* _What needs to be done_: Return the data below exactly, but only from the line containing "intros key. unfold" through the line containing "[id] is [<scope>.entry.memo], with", with both of those lines included.

* _Dataset content_:
(** *** Scopes and templates *)

Lemma prefix_append (s x : string) : prefix s (s ++ x) = true.
Proof.
  induction s as [|c r IH]; cbn.
  - now destruct x.
  - destruct (ascii_dec c c) as [_|Hne]; [exact IH|now destruct Hne].
Qed.

(** A scope is found by the beginning of its name: the first scope whose
    name starts with the id is taken, so a scope whose name only begins
    like the id hides every scope after it, the one named exactly so
    included. *)
Theorem findScope_takes_first_prefix
    (sid suffix : string) (sc : Scope) (rest : list Scope) :
  sid <> EmptyString ->
  name sc = (sid ++ suffix)%string ->
  findScope (sc :: rest) (Some sid) = Some sc.
Proof.
  intros Hsid Hname. unfold findScope, scopeOrDefault. cbn [find].
  destruct (sid =? EmptyString) eqn:E; [now apply String.eqb_eq in E|].
  now rewrite Hname, prefix_append.
Qed.

Lemma findScope_takes_first_prefix_witness :
  findScope [workshopScope; workScope] (Some "work") = Some workshopScope.
Proof.
  apply (findScope_takes_first_prefix "work" "shop" workshopScope [workScope]).
  - discriminate.
  - reflexivity.
Defined.

(** The header lookup succeeds exactly when an inline template has the
    key [<scope>.entry.header] in its field [scope]; otherwise it throws,
    whatever the other templates are. *)
Theorem getHeaderTemplate_exact_scope
    (templatesArray : list InlineTemplate) (sid : option string) :
  let key := (scopeOrDefault sid ++ ".entry.header")%string in
  ((exists tpl, getHeaderTemplate (Some templatesArray) sid = Normal tpl)
   <-> (exists e, In e templatesArray /\ scope e = key))
  /\ ((forall e, In e templatesArray -> scope e <> key) ->
      getHeaderTemplate (Some templatesArray) sid = Throw (TypeError_undefined "template")).
Proof.
  intros key. unfold getHeaderTemplate. cbn [inlineTemplatesArray]. fold key.
  destruct (find (fun e => scope e =? key) templatesArray) as [e|] eqn:E.
  - apply find_some in E as [Hin Heq]. apply String.eqb_eq in Heq. split.
    + split; intros _; [now exists e | now exists (template e)].
    + intros Hnone. now destruct (Hnone e Hin).
  - split.
    + split.
      * intros [tpl H]. discriminate H.
      * intros (e & Hin & Heq). apply (find_none _ _ E) in Hin.
        rewrite Heq, String.eqb_refl in Hin. discriminate.
    + reflexivity.
Qed.

Lemma getHeaderTemplate_exact_scope_witness :
  getHeaderTemplate (Some demoTemplates) (Some "work") = Throw (TypeError_undefined "template").
Proof.
  destruct (getHeaderTemplate_exact_scope demoTemplates (Some "work")) as [_ H].
  apply H. intros e [<-|[<-|[]]]; discriminate.
Defined.

(** The memo lookup never fails: it resolves with the first template whose
    [id] is [<scope>.entry.memo], with [undefined] when there is none, and
    it is left pending when the setting itself is missing.  It calls
    nothing. *)
Theorem getMemoTemplate_never_rejects
    (cfg : option (list InlineTemplate)) (sid : option string) (t : Trace) :
  (forall r, fst (getMemoTemplate cfg sid t) <> Rejected r)
  /\ snd (getMemoTemplate cfg sid t) = t
  /\ (fst (getMemoTemplate cfg sid t) = Pending <-> cfg = None)
  /\ (forall tpl, fst (getMemoTemplate cfg sid t) = Resolved (Some tpl) ->
        id tpl = (scopeOrDefault sid ++ ".entry.memo")%string).
Proof.
  unfold getMemoTemplate. destruct cfg as [templatesArray|]; cbn.
  - repeat split; try discriminate.
    intros tpl H. injection H as H. apply find_some in H as [_ H].
    now apply String.eqb_eq in H.
  - repeat split; try discriminate.
Qed.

* _The completed task_:
  intros key. unfold getHeaderTemplate. cbn [inlineTemplatesArray]. fold key.
  destruct (find (fun e => scope e =? key) templatesArray) as [e|] eqn:E.
  - apply find_some in E as [Hin Heq]. apply String.eqb_eq in Heq. split.
    + split; intros _; [now exists e | now exists (template e)].
    + intros Hnone. now destruct (Hnone e Hin).
  - split.
    + split.
      * intros [tpl H]. discriminate H.
      * intros (e & Hin & Heq). apply (find_none _ _ E) in Hin.
        rewrite Heq, String.eqb_refl in Hin. discriminate.
    + reflexivity.
Qed.

Lemma getHeaderTemplate_exact_scope_witness :
  getHeaderTemplate (Some demoTemplates) (Some "work") = Throw (TypeError_undefined "template").
Proof.
  destruct (getHeaderTemplate_exact_scope demoTemplates (Some "work")) as [_ H].
  apply H. intros e [<-|[<-|[]]]; discriminate.
Defined.

(** The memo lookup never fails: it resolves with the first template whose
    [id] is [<scope>.entry.memo], with [undefined] when there is none, and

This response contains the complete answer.